▸ Task description
Your answer should consist of each line below that contains the string "CoordinatorState".
-- Opening Marker --
(* ===== verification/Migration.v ===== *)
(** * Reloading: the candidate generation takes over the protection state

    Models Gateway::RequestReload (src/src/gateway/Gateway.cpp) with the two
    coordinators it talks to: the construction of the candidate (the constructor
    of src/src/runtime/RuntimeGeneration.cpp), and the calls
    ExportProtectionSnapshotAndWait and ImportProtectionSnapshotAndWait of
    src/src/health/Coordinator.cpp, in which the control thread posts a task to a
    coordinator's thread and waits for it with a timeout.  Each critical section
    of the CompletionState's mutex is one step; the previous coordinator goes on
    working in between.  Publication and retirement are in Retirement. *)

From S2P Require Import Prelude Bytes Types Admission CircuitBreaker CoordinatorState TimerQueue Coordinator Selection Retirement.

Module Migration.
Import CoordinatorState(HealthCircuitSnapshot, EndpointState, lookup, configured, unique_identities, shaped, breaker_, health).

Abbreviation Snapshot := (list ProtectionSnapshot.EndpointProtectionSnapshot).

(** The object the two threads share; [snapshot] is used by the export only.
    [ok] is set where [done] is. *)
Record CompletionState := mkCompletion { done : bool; cancelled : bool; snapshot : option Snapshot }.

Definition fresh_completion : CompletionState := mkCompletion false false None.

(** A posted task: whether it still waits in the coordinator's queue, its
    completion and the snapshot the import task has copied. *)
Record posted := mkPosted { queued : bool; completion : CompletionState; copy : Snapshot }.

(** Where the control thread is in [RequestReload]. *)
Inductive control_at := CExport | CImport | CDone (reloaded : bool).

Record t := mk {
  previous : Coordinator.t;
  candidate : option Coordinator.t;
  exporting : option posted;
  importing : option posted;
  control : control_at
}.

Definition with_previous (p : Coordinator.t) (g : t) : t := mk p (candidate g) (exporting g) (importing g) (control g).
Definition with_candidate (c : Coordinator.t) (g : t) : t := mk (previous g) (Some c) (exporting g) (importing g) (control g).
Definition with_exporting (x : posted) (g : t) : t := mk (previous g) (candidate g) (Some x) (importing g) (control g).
Definition with_importing (x : posted) (g : t) : t := mk (previous g) (candidate g) (exporting g) (Some x) (control g).
Definition with_control (k : control_at) (g : t) : t := mk (previous g) (candidate g) (exporting g) (importing g) k.

Definition cancel (x : posted) : posted :=
  mkPosted (queued x) (mkCompletion (done (completion x)) true (snapshot (completion x))) (copy x).

(** ** The tasks, on the coordinators' threads *)

Definition run_export (now : Z) (c : Coordinator.t) (x : posted) : posted :=
  if cancelled (completion x) then mkPosted false (completion x) (copy x)
  else mkPosted false (mkCompletion true false (Some (CoordinatorState.ExportProtectionSnapshot now (Coordinator.state_ c)))) (copy x).

Definition run_import (now : Z) (c : Coordinator.t) (x : posted) : Coordinator.t * posted :=
  if cancelled (completion x) then (c, mkPosted false (completion x) (copy x))
  else (Coordinator.Publish (Coordinator.with_state c (CoordinatorState.ImportProtectionSnapshot (copy x) now (Coordinator.state_ c))),
        mkPosted false (mkCompletion true false None) (copy x)).

(** ** The control thread *)

(** The candidate is stopped: explicitly, or by its destructor after an
    exception. *)
Definition fail (g : t) : t :=
  mk (previous g) (Coordinator.Stop <$> candidate g) (exporting g) (importing g) (CDone false).

(** The import is posted; [accepted]: the queue takes the task. *)
Definition start_import (accepted : bool) (s : Snapshot) (g : t) : t :=
  match candidate g with
  | None => fail g
  | Some c =>
      if negb (bool_decide (Coordinator.lifecycle_ c = Coordinator.kPrepared)) then fail g
      else if negb accepted then fail g
      else with_control CImport (with_importing (mkPosted true fresh_completion s) g)
  end.

(** The export's wait ends with its predicate, or with the timeout: the
    predicate is evaluated once more under the lock. *)
Definition finish_export (accepted : bool) (x : posted) (g : t) : t :=
  if done (completion x) then
    match snapshot (completion x) with
    | Some s => start_import accepted s g
    | None => fail g
    end
  else fail (with_exporting (cancel x) g).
-- Closing Marker --
▸ Response area
From S2P Require Import Prelude Bytes Types Admission CircuitBreaker CoordinatorState TimerQueue Coordinator Selection Retirement.
Import CoordinatorState(HealthCircuitSnapshot, EndpointState, lookup, configured, unique_identities, shaped, breaker_, health).
  else mkPosted false (mkCompletion true false (Some (CoordinatorState.ExportProtectionSnapshot now (Coordinator.state_ c)))) (copy x).
  else (Coordinator.Publish (Coordinator.with_state c (CoordinatorState.ImportProtectionSnapshot (copy x) now (Coordinator.state_ c))),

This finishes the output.